[What you should do] Please copy out the entries below exactly, beginning with the line that contains "bad] [] [] [] in" and ending with the line that contains "(** X2: the", and include nothing outside that span.

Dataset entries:
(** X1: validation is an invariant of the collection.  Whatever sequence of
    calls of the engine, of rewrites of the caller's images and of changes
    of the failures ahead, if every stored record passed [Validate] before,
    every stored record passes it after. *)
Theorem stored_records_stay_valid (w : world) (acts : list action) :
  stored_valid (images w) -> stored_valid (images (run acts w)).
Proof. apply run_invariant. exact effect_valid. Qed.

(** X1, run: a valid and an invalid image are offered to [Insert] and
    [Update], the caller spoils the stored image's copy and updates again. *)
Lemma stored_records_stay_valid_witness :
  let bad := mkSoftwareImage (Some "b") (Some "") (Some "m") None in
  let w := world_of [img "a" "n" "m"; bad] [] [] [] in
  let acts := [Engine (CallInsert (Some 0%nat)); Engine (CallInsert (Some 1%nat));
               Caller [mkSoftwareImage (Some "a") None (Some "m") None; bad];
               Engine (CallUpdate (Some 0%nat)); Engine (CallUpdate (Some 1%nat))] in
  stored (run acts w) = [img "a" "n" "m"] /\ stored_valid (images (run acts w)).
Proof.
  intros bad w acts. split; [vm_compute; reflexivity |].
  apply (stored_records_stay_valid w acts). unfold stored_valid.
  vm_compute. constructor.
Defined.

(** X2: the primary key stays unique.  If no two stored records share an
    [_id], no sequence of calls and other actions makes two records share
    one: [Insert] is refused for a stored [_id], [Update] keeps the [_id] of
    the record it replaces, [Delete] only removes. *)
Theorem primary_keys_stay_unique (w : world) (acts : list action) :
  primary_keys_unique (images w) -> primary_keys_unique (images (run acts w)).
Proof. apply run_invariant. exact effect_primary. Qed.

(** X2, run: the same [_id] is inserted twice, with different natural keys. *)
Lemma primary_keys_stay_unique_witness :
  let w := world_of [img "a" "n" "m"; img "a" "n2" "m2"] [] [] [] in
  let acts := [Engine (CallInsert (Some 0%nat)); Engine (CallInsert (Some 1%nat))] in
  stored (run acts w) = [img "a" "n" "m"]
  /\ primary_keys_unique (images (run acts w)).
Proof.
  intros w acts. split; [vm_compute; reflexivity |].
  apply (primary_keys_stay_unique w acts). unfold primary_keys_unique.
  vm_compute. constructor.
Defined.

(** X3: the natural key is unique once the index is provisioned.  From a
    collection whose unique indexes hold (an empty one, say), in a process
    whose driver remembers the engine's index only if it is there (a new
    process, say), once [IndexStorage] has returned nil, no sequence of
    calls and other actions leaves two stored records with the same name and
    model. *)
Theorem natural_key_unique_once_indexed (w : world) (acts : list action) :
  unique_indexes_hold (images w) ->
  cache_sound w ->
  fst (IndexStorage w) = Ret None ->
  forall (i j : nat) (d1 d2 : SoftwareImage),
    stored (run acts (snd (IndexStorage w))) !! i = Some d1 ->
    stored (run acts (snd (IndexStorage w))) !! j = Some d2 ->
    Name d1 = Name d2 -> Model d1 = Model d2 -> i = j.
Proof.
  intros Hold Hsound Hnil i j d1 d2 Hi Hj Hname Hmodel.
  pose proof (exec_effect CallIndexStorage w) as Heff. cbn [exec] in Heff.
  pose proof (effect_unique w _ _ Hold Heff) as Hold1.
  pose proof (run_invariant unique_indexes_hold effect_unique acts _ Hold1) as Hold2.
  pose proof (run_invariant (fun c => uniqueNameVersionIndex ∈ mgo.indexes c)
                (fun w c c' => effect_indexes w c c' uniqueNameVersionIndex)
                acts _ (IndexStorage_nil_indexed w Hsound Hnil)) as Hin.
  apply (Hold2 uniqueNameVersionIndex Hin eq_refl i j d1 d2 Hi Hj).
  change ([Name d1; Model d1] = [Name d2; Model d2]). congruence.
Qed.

[Expected answer]
  let w := world_of [img "a" "n" "m"; bad] [] [] [] in
  let acts := [Engine (CallInsert (Some 0%nat)); Engine (CallInsert (Some 1%nat));
               Caller [mkSoftwareImage (Some "a") None (Some "m") None; bad];
               Engine (CallUpdate (Some 0%nat)); Engine (CallUpdate (Some 1%nat))] in
  stored (run acts w) = [img "a" "n" "m"] /\ stored_valid (images (run acts w)).
Proof.
  intros bad w acts. split; [vm_compute; reflexivity |].
  apply (stored_records_stay_valid w acts). unfold stored_valid.
  vm_compute. constructor.
Defined.

(** X2: the primary key stays unique.  If no two stored records share an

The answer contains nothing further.